About this exercise: Give back exactly the lines spanning from the one containing "match goal with" to the final line of the records below, and no others.

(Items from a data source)
(** The name in its block, or no block for want of memory. *)
Definition handed_out (name : list Z) (r : option (Z * list Z)) (t : list event) : Prop :=
  match r with
  | Some (_, text) => text = name
  | None => Ev (Malloc (Z.of_nat (length name))) None ∈ t
  end.

(** Where a call's result comes from, by what its exchange brought and
    what reverse DNS found: NetBIOS first, then mDNS, then reverse DNS,
    which is asked only when both said nothing. *)
Inductive resolved (ip : ip4) (mdns_name : option (list Z)) (answers : list answer) (e : E) :
    option (Z * list Z) → list event → Prop :=
  | by_netbios name r u :
      name ≠ [] → netbios_says answers name → Forall printable name → handed_out name r u →
      resolved ip mdns_name answers e r u
  | by_mdns name r u :
      silent (netbios_says answers) →
      name ≠ [] → mdns_says ip mdns_name answers name → Forall printable name → handed_out name r u →
      resolved ip mdns_name answers e r u
  | by_dns found e' u1 name r u :
      silent (netbios_says answers) → silent (mdns_says ip mdns_name answers) →
      resolve_ptr os (Some (formatIp ip)) true 256 e = Some (found, e', u1) →
      name ≠ [] → dns_says ip found name → handed_out name r u →
      resolved ip mdns_name answers e r (u1 ++ u)
  | by_none found e' u :
      silent (netbios_says answers) → silent (mdns_says ip mdns_name answers) →
      resolve_ptr os (Some (formatIp ip)) true 256 e = Some (found, e', u) →
      silent (dns_says ip found) →
      resolved ip mdns_name answers e None u.
(** A search of the sorted entries finds one of those with the prefix. *)
Lemma lookup_custom db self es mac :
  database_of self es → (3 ≤ length mac)%nat →
  ((∀ v, v ∈ es → oe_prefix v ≠ take 3 mac) → lookup db self mac = lookupEmbeddedVendor db mac) ∧
  (∀ v, v ∈ es → oe_prefix v = take 3 mac →
    ∃ w, w ∈ es ∧ oe_prefix w = take 3 mac ∧ lookup db self mac = Some (Some (oe_vendor w))).
Proof.
  intros (entries & Hc & Hperm & Hs & H3) Hmac. unfold lookup. rewrite Hc. cbv zeta. set (items := al_items entries) in *.
  set (target := take 3 mac). assert (length target = 3%nat) as Ht by (subst target; rewrite length_take; lia).
  set (order := λ mid, e ← items !! mid; Some (comparePrefix target (lo_entry e))).
  assert (∀ i x, items !! i = Some x → order i = Some (mem_order target (oe_prefix (lo_entry x)))) as Ho.
  { intros i x Hi. subst order. cbv beta. rewrite Hi. cbn [mbind option_bind]. unfold comparePrefix.
    rewrite prefix_order_value; [done|]. rewrite Ht. symmetry. by eapply (Forall_lookup_1 three). }
  destruct (binary_search_spec order (length items)) as (r & -> & Hr).
  - intros i [x Hx]%lookup_lt_is_Some. rewrite (Ho i x Hx). by eexists.
  - apply (ordered_keys (λ i, (oe_prefix ∘ lo_entry) <$> items !! i) _ _ target).
    + intros i j k l Hij Hi Hj. apply fmap_Some in Hi as (a & Hi & ->). apply fmap_Some in Hj as (b & Hj & ->).
      apply (sorted_entries_lookup items Hs i j a b); [lia|done..].
    + intros i [x Hx]%lookup_lt_is_Some. rewrite (Ho i x Hx), Hx. done.
  - cbn [mbind option_bind]. destruct r as [i|].
    + destruct Hr as [Hi Heq]. apply lookup_lt_is_Some in Hi as [x Hx]. rewrite (Ho i x Hx) in Heq. injection Heq as Heq.
      apply mem_order_eq in Heq. rewrite Hx. cbn [mbind option_bind].
      assert (lo_entry x ∈ es) as Hin.
      { rewrite <- Hperm. apply list_elem_of_fmap. exists x. split; [done|]. by eapply list_elem_of_lookup_2. }
      split; [intros Hno; by destruct (Hno _ Hin)|]. intros v Hv Hp. by exists (lo_entry x).
    + split; [done|]. intros v Hv Hp. exfalso. rewrite <- Hperm in Hv. apply list_elem_of_fmap in Hv as (x & -> & Hx).
      apply list_elem_of_lookup in Hx as [i Hx]. apply (Hr i); [by eapply lookup_lt_Some|].
      rewrite (Ho i x Hx), Hp. f_equal. by apply mem_order_eq.
Qed.

Section LoadTheorems.
Context {E : Type} `{Env E}.

(** a manufacturer file.  After a file has been loaded, an address whose
    prefix a line of it gives gets the vendor of such a line (of the line, if
    there is one), and any other address what the embedded table says. *)
Theorem loadFile_looks_up capacity_for path self (e : E) self' e' t :
  loadFile capacity_for path self e = Some ((self', inr ()), e', t) →
  ∃ f size got, Ev (Fread f size) got ∈ t ∧ ∀ db mac, length mac = 6%nat →
    let entries := file_entries (buffer size got) in
    ((∀ v, v ∈ entries → oe_prefix v ≠ take 3 mac) → lookup db self' mac = lookupEmbeddedVendor db mac) ∧
    (∀ v, v ∈ entries → oe_prefix v = take 3 mac →
      ∃ w, w ∈ entries ∧ oe_prefix w = take 3 mac ∧ lookup db self' mac = Some (Some (oe_vendor w))).
Proof.
  intros (_ & f & size & got & Hin & Hdb)%loadFile_run. exists f, size, got. split; [done|].
  intros db mac Hmac entries. apply lookup_custom; [done|lia].
Qed.

(** the blocks of a database.  Loading gives back all a database held and
    leaves, when it succeeds, just what the new entries need; when it fails,
    nothing but, if memory ran out, at most one block. *)
Theorem loadFile_accounts capacity_for path self (e : E) self' r e' t :
  loadFile capacity_for path self e = Some ((self', r), e', t) →
  match r with
  | inr _ => keeps_from (db_blocks self) t (db_blocks self')
  | inl err => self' = no_entries ∧ ∃ lost, keeps_from (db_blocks self) t lost ∧ (length lost ≤ 1)%nat ∧
      (err = LoadFileNotFound → lost = [])
  end.
Proof. intros Hr%loadFile_run. destruct r; [done|]. by destruct Hr as [? _]. Qed.
End LoadTheorems.

(** ** Concrete files *)

(** "0:1:2 AB" and "3-4-5:60/28 CD E F" *)
Definition manuf_text : list Z :=
  [48; 58; 49; 58; 50; 32; 65; 66; 10; 51; 45; 52; 45; 53; 58; 54; 48; 47; 50; 56; 32; 67; 68; 32; 69; 32; 70].

Definition manuf_disk (mallocs : list bool) : script :=
  {| sc_now := 0; sc_fd := 3; sc_polls := []; sc_selects := []; sc_sends := []; sc_recvs := [];
     sc_connects := []; sc_mallocs := mallocs; sc_files := manuf_text; sc_size := 27; sc_ifaddrs := [];
     sc_local := Ok idle_addr; sc_peer := Ok idle_addr; sc_soerror := Ok 0; sc_stops := []; sc_rows := [];
     sc_echo2 := []; sc_pending := []; sc_parsed := []; sc_jobs := [];
     sc_caps := [] |}.

(** The line of a block of 28 bits names its first 24. *)
Example manuf_text_entries :
  file_entries manuf_text =
    [{| oe_prefix := [0; 1; 2]; oe_vendor := [65; 66] |}; {| oe_prefix := [3; 4; 5]; oe_vendor := [69; 32; 70] |}].
Proof. by vm_compute. Qed.

Definition TWO_VENDORS : list OuiEntry :=
  [{| oe_prefix := [0; 1; 2]; oe_vendor := [65; 66] |}; {| oe_prefix := [3; 4; 5]; oe_vendor := [69; 32; 70] |}].

(** a list that cannot grow.  When memory runs out for the list's own
    block, loadFile fails with the text of the entry it was adding still
    allocated, and nothing refers to it any more. *)
Theorem loadFile_leaks :
  ∃ e' t block, loadFile (λ n, n + 8)%nat [97] no_entries (manuf_disk [true; true; true; false]) =
    Some ((no_entries, inl LoadOutOfMemory), e', t) ∧ keeps_from [] t [RMem block].
Proof. eexists _, _, 6. split; [vm_compute; reflexivity|]. solve_keeps. Qed.

Lemma oui_table_reads_witness :
  ∃ db, open (pack_oui TWO_VENDORS) OUI_MAGIC 1 PACKED_ENTRY = Some (inr db) ∧
    ∀ mac, lookupEmbeddedVendor db mac = Some (vendor_of TWO_VENDORS (take 3 mac)).
Proof.
  apply (oui_table_reads TWO_VENDORS).
  - repeat constructor; simpl; lia.
  - intros i j v w Hij Hi Hj. destruct i as [|[|i]], j as [|[|j]]; simplify_eq; try lia; try done;
      simpl in *; simplify_eq; try done; destruct j; done.
  - split; vm_compute; reflexivity.
Defined.

Lemma parseManufLine_reads_witness :
  parseManufLine [32; 51; 45; 52; 45; 53; 58; 54; 32; 67; 32; 69; 32; 70; 13] =
    Some {| oe_prefix := [3; 4; 5]; oe_vendor := [69; 32; 70] |}.
Proof.
  apply (parseManufLine_reads [3; 4; 5] [32; 51; 45; 52; 45; 53; 58; 54; 32; 67; 32; 69; 32; 70; 13] [69; 32; 70]).
  apply (line_long [3; 4; 5] [32] [51; 45; 52; 45; 53; 58; 54] [32] [67] [32] [69; 32; 70] [13]); try done.
  - exists [51], [52], [53], 3, 4, 5, 45, 45, [58; 54]. unfold MAC_DELIMITERS, WHITE.
    repeat split; try reflexivity; try set_solver; repeat constructor; set_solver.
  - repeat constructor; unfold WHITE; set_solver.
  - repeat constructor; unfold WHITE; set_solver.
  - repeat constructor; unfold BLANKS; set_solver.
  - repeat constructor; unfold WHITE; set_solver.
  - repeat constructor; unfold BLANKS; set_solver.
  - exists 69, 70. unfold WHITE. repeat split; try reflexivity; set_solver.
Defined.

Lemma loadFile_looks_up_witness :
  ∃ self' e' t, loadFile (λ n, n + 8)%nat [97] no_entries (manuf_disk []) = Some ((self', inr ()), e', t) ∧
    lookup (oui_table []) self' [3; 4; 5; 99; 1; 1] = Some (Some [69; 32; 70]) ∧
    ∃ f size got, Ev (Fread f size) got ∈ t ∧ ∀ db mac, length mac = 6%nat →
      let entries := file_entries (buffer size got) in
      ((∀ v, v ∈ entries → oe_prefix v ≠ take 3 mac) → lookup db self' mac = lookupEmbeddedVendor db mac) ∧
      (∀ v, v ∈ entries → oe_prefix v = take 3 mac →
        ∃ w, w ∈ entries ∧ oe_prefix w = take 3 mac ∧ lookup db self' mac = Some (Some (oe_vendor w))).
Proof.
  assert (∃ self' e' t, loadFile (λ n, n + 8)%nat [97] no_entries (manuf_disk []) = Some ((self', inr ()), e', t) ∧
    lookup (oui_table []) self' [3; 4; 5; 99; 1; 1] = Some (Some [69; 32; 70])) as (self' & e' & t & Hr & Hl)
    by (eexists _, _, _; split; [vm_compute; reflexivity|vm_compute; reflexivity]).
  exists self', e', t. split; [exact Hr|]. split; [exact Hl|].
  exact (loadFile_looks_up (λ n, n + 8)%nat [97] no_entries (manuf_disk []) self' e' t Hr).
Defined.

Lemma loadFile_accounts_witness :
  ∃ e' t, loadFile (λ n, n + 8)%nat [97] no_entries (manuf_disk [true; false]) =
    Some ((no_entries, inl LoadFileNotFound), e', t) ∧
    no_entries = no_entries ∧ ∃ lost, keeps_from [] t lost ∧ (length lost ≤ 1)%nat ∧
      (LoadFileNotFound = LoadFileNotFound → lost = []).
Proof.
  assert (∃ e' t, loadFile (λ n, n + 8)%nat [97] no_entries (manuf_disk [true; false]) =
    Some ((no_entries, inl LoadFileNotFound), e', t)) as (e' & t & Hr) by (eexists _, _; vm_compute; reflexivity).
  exists e', t. split; [exact Hr|].
  exact (loadFile_accounts (λ n, n + 8)%nat [97] no_entries (manuf_disk [true; false]) no_entries (inl LoadFileNotFound) e' t Hr).
Defined.
Lemma parseReply_spec room line id :
  match parseReply parse_message room line id with
  | inr (reply_table table) => answers line id table
  | inr reply_earlier => answers_earlier id line
  | inr reply_failed => ∃ message, parse_message line = inr message ∧ me_id message = id ∧ me_error message ≠ None
  | inl _ => True
  end.
Proof.
  unfold parseReply. destruct (parse_message line) as [|message] eqn:Hp; [done|].
  case_bool_decide as Ht; simpl; [|done]. destruct (_ <? _) eqn:Hlt; [to_prop; by exists message|].
  destruct (_ =? _) eqn:Heq; simpl; [|done]. to_prop. case_bool_decide as He; [by exists message|].
  destruct (me_entries message) as [entries|] eqn:Hen; [|done]. destruct room; [|done].
  exists message, entries. split; [done|]. split; [done|]. split; [done|].
  split; [by destruct (me_error message); [destruct He|]|]. split; [done|].
  apply list_omap_ext, Forall_Forall2_diag, Forall_forall. intros e _. apply keep_entry_kernel.
Qed.

Lemma parseReply_earlier room line id : answers_earlier id line → parseReply parse_message room line id = inr reply_earlier.
Proof.
  intros (message & Hp & Ht & Hid). unfold parseReply.
  by rewrite Hp, bool_decide_eq_true_2, (proj2 (Z.ltb_lt _ _)).
Qed.

Lemma parseReply_table line id table : answers line id table → parseReply parse_message true line id = inr (reply_table table).
Proof.
  intros (message & entries & Hp & Ht & Hid & He & Hen & ->). unfold parseReply.
  rewrite Hp, bool_decide_eq_true_2, (proj2 (Z.ltb_ge _ _)), (proj2 (Z.eqb_eq _ _)), He, Hen by (done || lia). simpl.
  do 2 f_equal. apply list_omap_ext, Forall_Forall2_diag, Forall_forall. intros e _. apply keep_entry_kernel.
Qed.

(** The bytes of some lines, each with its newline *)
Definition lines_bytes (lines : list (list Z)) : list Z := flat_map (λ line, line ++ [NEWLINE]) lines.

(** What an answer comes to: the lines before it answered earlier requests;
    a table is from a line that has this request's id; without one the parent
    was given up, or a line came that could not be used. *)
Definition answered (pending : list Z) (used unused : list arrival) (rooms : nat → bool * bool) (id : Z) (self : Parent) (since : Z) (a : answer_of) (earlier : list (list Z)) : Prop :=
  let '(table, self', rest, waited) := a in
  pa_timeout_ms self' = pa_timeout_ms self ∧ pa_next_id self' = pa_next_id self ∧
  since <= waited <= since + Z.of_nat (length used) * pa_timeout_ms self ∧
  Z.of_nat (length (pa_pending self')) <= max_reply_bytes + CHUNK ∧
  match table with
  | Some table =>
    rest = unused ∧ pa_gave_up self' = pa_gave_up self ∧
    ∃ line, NEWLINE ∉ line ∧ answers line id table ∧
      pending ++ bytes_of used = lines_bytes (earlier ++ [line]) ++ pa_pending self'
  | None =>
    pa_gave_up self' = true ∨
    (rest = unused ∧ pa_gave_up self' = pa_gave_up self ∧
     ∃ line, NEWLINE ∉ line ∧ ¬ answers_earlier id line ∧ ((∀ n, (rooms n).2 = true) → ∀ table, ¬ answers line id table) ∧
       pending ++ bytes_of used = lines_bytes (earlier ++ [line]) ++ pa_pending self')
  end.

(** Or the arrivals are over and it still waits. *)
Definition awaited (pending : list Z) (used unused : list arrival) (rooms : nat → bool * bool) (id : Z) (self : Parent) (since : Z)
    (out : answer_of + unit) (earlier : list (list Z)) : Prop :=
  match out with
  | inl a => answered pending used unused rooms id self since a earlier
  | inr _ => unused = []
  end.

Lemma lines_bytes_cons line lines : lines_bytes (line :: lines) = line ++ NEWLINE :: lines_bytes lines.
Proof. unfold lines_bytes. simpl. by rewrite <- app_assoc. Qed.

Lemma lines_bytes_one line rest : lines_bytes ([] ++ [line]) ++ rest = line ++ NEWLINE :: rest.
Proof. unfold lines_bytes. simpl. by rewrite app_nil_r, <- app_assoc. Qed.

Lemma bytes_of_app a b : bytes_of (a ++ b) = bytes_of a ++ bytes_of b.
Proof. apply flat_map_app. Qed.

(** A line that answered an earlier request, before the rest. *)
Lemma awaited_cons pending pending' used used' unused rooms id self since since' line out earlier :
  pending ++ bytes_of used = line ++ NEWLINE :: pending' →
  since <= since' <= since + Z.of_nat (length used) * pa_timeout_ms self →
  awaited pending' used' unused rooms id self since' out earlier →
  awaited pending (used ++ used') unused rooms id self since out (line :: earlier).
Proof.
  intros Hline Hsince. destruct out as [[[[table self'] rest] waited]|[]]; simpl; [|done].
  intros (? & ? & Hw & ? & Ht). split; [done|]. split; [done|]. split; [rewrite length_app, Nat2Z.inj_add; lia|]. split; [done|].
  assert (∀ last, pending' ++ bytes_of used' = lines_bytes (earlier ++ [last]) ++ pa_pending self' →
    pending ++ bytes_of (used ++ used') = lines_bytes ((line :: earlier) ++ [last]) ++ pa_pending self') as Hbytes.
  { intros last Hb. rewrite bytes_of_app, app_assoc, Hline. cbn [app]. rewrite lines_bytes_cons, <- !app_assoc. cbn [app]. by rewrite Hb. }
  destruct table; [naive_solver|]. destruct Ht as [?|(? & ? & last & ? & ? & ? & ?)]; [by left|right].
  split; [done|]. split; [done|]. exists last. repeat split; try done. by apply Hbytes.
Qed.

Lemma await_spec fuel os rooms : ∀ arrivals self id waited out,
  0 <= pa_timeout_ms self → 0 <= waited → Forall arrival_ok arrivals → Z.of_nat (length (pa_pending self)) <= max_reply_bytes + CHUNK →
  await parse_message fuel os rooms arrivals self id waited = Some out →
  ∃ used unused earlier, arrivals = used ++ unused ∧ Forall (answers_earlier id) earlier ∧
    awaited (pa_pending self) used unused rooms id self waited out earlier.
Proof.
  induction fuel as [|fuel IH]; intros arrivals self id waited out Ht Hw Hok Hlen Ha; simpl in Ha; [done|].
  destruct (readLine os _ _ _ _) as [[[res pending'] rest] took] eqn:Hr.
  apply readLine_run in Hr as (used & unused & -> & Htook & Hrest & Hlen' & Hl); [|lia|done..].
  assert (Z.of_nat (length used) * Z.max (pa_timeout_ms self - waited) 0 <= Z.of_nat (length used) * pa_timeout_ms self) by nia.
  destruct res as [line|why|]; simpl in Hl.
  - destruct Hl as (-> & Hbytes & Hno). pose proof (parseReply_spec (rooms fuel).2 line id) as Hp.
    assert (parseReply parse_message (rooms fuel).2 line id ≠ inr reply_earlier →
      (∀ table, parseReply parse_message (rooms fuel).2 line id ≠ inr (reply_table table)) →
      awaited (pa_pending self) used unused rooms id self waited
        (inl (None, set_pending pending' (pa_gave_up self) self, unused, waited + took)) []) as Hbad.
    { intros Hne Hnt. split; [done|]. split; [done|]. split; [lia|]. split; [done|]. right. split; [done|]. split; [done|].
      exists line. split; [done|]. split; [by intros He%(parseReply_earlier (rooms fuel).2)|]. split.
      - intros Hroom table Htab%parseReply_table. rewrite Hroom in Hnt. by apply (Hnt table).
      - by rewrite Hbytes, lines_bytes_one. }
    destruct (parseReply parse_message (rooms fuel).2 line id) as [|[table| |]] eqn:Hpr; simplify_eq.
    + exists used, unused, []. split; [done|]. split; [done|]. by apply Hbad.
    + exists used, unused, []. split; [done|]. split; [done|]. split; [done|]. split; [done|]. split; [lia|]. split; [done|].
      split; [done|]. split; [done|]. exists line. split; [done|]. split; [done|]. by rewrite Hbytes, lines_bytes_one.
    + exists used, unused, []. split; [done|]. split; [done|]. by apply Hbad.
    + apply IH in Ha as (used' & unused' & earlier & -> & Hearlier & Ha); [|done|lia|done..].
      exists (used ++ used'), unused', (line :: earlier). split; [by rewrite app_assoc|]. split; [by constructor|].
      eapply awaited_cons; [exact Hbytes| |exact Ha]. simpl. lia.
  - simplify_eq. exists used, unused, []. split; [done|]. split; [done|]. split; [done|]. split; [done|]. split; [lia|]. split; [done|]. by left.
  - simplify_eq. exists (used ++ unused), [], []. split; [by rewrite app_nil_r|]. by split.
Qed.

(** Every round that goes on has taken a line off what came. *)
Lemma await_runs fuel os rooms : ∀ arrivals self id waited,
  0 <= pa_timeout_ms self → 0 <= waited → Forall arrival_ok arrivals → Z.of_nat (length (pa_pending self)) <= max_reply_bytes + CHUNK →
  (length (pa_pending self ++ bytes_of arrivals) < fuel)%nat →
  is_Some (await parse_message fuel os rooms arrivals self id waited).
Proof.
  induction fuel as [|fuel IH]; intros arrivals self id waited Ht Hw Hok Hlen Hfuel; [lia|]. simpl.
  destruct (readLine os _ _ _ _) as [[[res pending'] rest] took] eqn:Hr.
  apply readLine_run in Hr as (used & unused & -> & Htook & Hrest & Hlen' & Hl); [|lia|done..].
  destruct res as [line|why|]; [|by eexists..]. simpl in Hl. destruct Hl as (-> & Hbytes & _).
  destruct (parseReply parse_message (rooms fuel).2 line id) as [|[]]; [by eexists..|]. apply IH; [done|lia|done..|].
  rewrite bytes_of_app, app_assoc, Hbytes in Hfuel. simpl in *. rewrite !length_app in *. simpl in *. lia.
Qed.
End Answers.

(** C20: An answer of the parent.  A table is used only if it came in one line
    that names this request; the lines before it, in the order they came,
    answered requests before it, and bytes after it are kept.  Without a table
    the parent was given up (it was silent, closed the pipe or sent too much)
    or the first line that answers no earlier request has no table for this
    one.  A parent given up is not asked again. *)
Theorem request_answered parse_message fuel os rooms arrivals self out printed :
  0 <= pa_timeout_ms self → Forall arrival_ok arrivals → Z.of_nat (length (pa_pending self)) <= max_reply_bytes + CHUNK →
  request parse_message fuel os rooms arrivals self = Some (out, printed) →
  printed = negb (pa_gave_up self) ∧
  if pa_gave_up self then out = inl (None, self, arrivals, 0)
  else ∃ self' used unused earlier, pa_next_id self' = pa_next_id self + 1 ∧ pa_gave_up self' = false ∧
    pa_timeout_ms self' = pa_timeout_ms self ∧ arrivals = used ++ unused ∧
    Forall (answers_earlier parse_message (pa_next_id self)) earlier ∧
    awaited parse_message (pa_pending self) used unused rooms (pa_next_id self) self' 0 out earlier.
Proof.
  intros Ht Hok Hlen Hr. unfold request in Hr. destruct (pa_gave_up self) eqn:Hg; [by simplify_eq|].
  apply bind_Some in Hr as (next & Hnext & Hr). apply fits_inv in Hnext as [-> _].
  apply bind_Some in Hr as (answer & Ha & [= -> <-]). split; [done|].
  apply await_spec in Ha as (used & unused & earlier & -> & Hearlier & Ha); [|done..].
  eexists _, used, unused, earlier. split; [|split; [|split; [|split; [reflexivity|split; [exact Hearlier|exact Ha]]]]]; simpl; done.
Qed.

(** awaitReply ends as soon as the pipe does, however many stale answers
    there are. *)
Theorem request_returns parse_message os rooms arrivals self :
  0 <= pa_timeout_ms self → 0 <= pa_next_id self < 4294967295 → Forall arrival_ok arrivals →
  Z.of_nat (length (pa_pending self)) <= max_reply_bytes + CHUNK →
  is_Some (request parse_message (S (length (pa_pending self ++ bytes_of arrivals))) os rooms arrivals self).
Proof.
  intros Ht Hid Hok Hlen. unfold request. destruct (pa_gave_up self); [by eexists|].
  unfold zu32. rewrite fits_some by lia. cbn [mbind option_bind].
  match goal with |- context [awaitReply _ ?n _ _ _ ?s ?i] =>
    destruct (await_runs parse_message n os rooms arrivals s i 0) as [answer Ha]; [done|done|done|done|simpl; lia|] end.
  unfold awaitReply. rewrite Ha. by eexists.
Qed.

(** What the harvest relies on: a unicast address, and a MAC address that is
    not the broadcast one, if any. *)
Definition real_neighbor (n : neighbor) : Prop :=
  0 < ip_a (ne_ip n) < 224 ∧ ∀ mac, ne_mac n = Some mac → length mac = 6%nat ∧ mac ≠ BROADCAST_MAC.

Lemma neighbor_of_real row : real_host row → real_neighbor (neighbor_of row).
Proof.
  intros (Hip & Hlen & Hmac & _). split; [done|]. intros mac. simpl. destruct (nb_has_mac row); [|done]. intros [= <-]. auto.
Qed.

Lemma answers_real parse_message line id table : answers parse_message line id table → Forall real_neighbor table.
Proof.
  intros (message & entries & _ & _ & _ & _ & _ & ->). apply Forall_forall. intros n (e & _ & Hn)%list_elem_of_omap.
  apply bind_Some in Hn as ([[ip mac] state] & Hrow & Hn). unfold kernel_keeps in Hn.
  destruct (skipped ip mac 6) eqn:Hs; [done|]. injection Hn as <-. apply neighbor_of_real.
  unfold kernel_row in Hrow. destruct (ipStringToBytes (en_ip e)) as [|ip'] eqn:Hip; [done|].
  apply ipStringToBytes_ok, ip_ok_bytes in Hip as [Ha _]. destruct (en_mac e) as [text|].
  - apply bind_Some in Hrow as (mac' & Hmac & [= -> <- <-]). apply parseMac_exact in Hmac as [Hlen _].
    apply entry_real; [unfold is_u8 in Ha; lia| |done]. intros m [= ->] _. lia.
  - injection Hrow as -> <- <-. apply entry_real; [unfold is_u8 in Ha; lia|done|done].
Qed.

Finished exercise:
  match goal with |- context [awaitReply _ ?n _ _ _ ?s ?i] =>
    destruct (await_runs parse_message n os rooms arrivals s i 0) as [answer Ha]; [done|done|done|done|simpl; lia|] end.
  unfold awaitReply. rewrite Ha. by eexists.
Qed.

(** What the harvest relies on: a unicast address, and a MAC address that is
    not the broadcast one, if any. *)
Definition real_neighbor (n : neighbor) : Prop :=
  0 < ip_a (ne_ip n) < 224 ∧ ∀ mac, ne_mac n = Some mac → length mac = 6%nat ∧ mac ≠ BROADCAST_MAC.

Lemma neighbor_of_real row : real_host row → real_neighbor (neighbor_of row).
Proof.
  intros (Hip & Hlen & Hmac & _). split; [done|]. intros mac. simpl. destruct (nb_has_mac row); [|done]. intros [= <-]. auto.
Qed.

Lemma answers_real parse_message line id table : answers parse_message line id table → Forall real_neighbor table.
Proof.
  intros (message & entries & _ & _ & _ & _ & _ & ->). apply Forall_forall. intros n (e & _ & Hn)%list_elem_of_omap.
  apply bind_Some in Hn as ([[ip mac] state] & Hrow & Hn). unfold kernel_keeps in Hn.
  destruct (skipped ip mac 6) eqn:Hs; [done|]. injection Hn as <-. apply neighbor_of_real.
  unfold kernel_row in Hrow. destruct (ipStringToBytes (en_ip e)) as [|ip'] eqn:Hip; [done|].
  apply ipStringToBytes_ok, ip_ok_bytes in Hip as [Ha _]. destruct (en_mac e) as [text|].
  - apply bind_Some in Hrow as (mac' & Hmac & [= -> <- <-]). apply parseMac_exact in Hmac as [Hlen _].
    apply entry_real; [unfold is_u8 in Ha; lia| |done]. intros m [= ->] _. lia.
  - injection Hrow as -> <- <-. apply entry_real; [unfold is_u8 in Ha; lia|done|done].
Qed.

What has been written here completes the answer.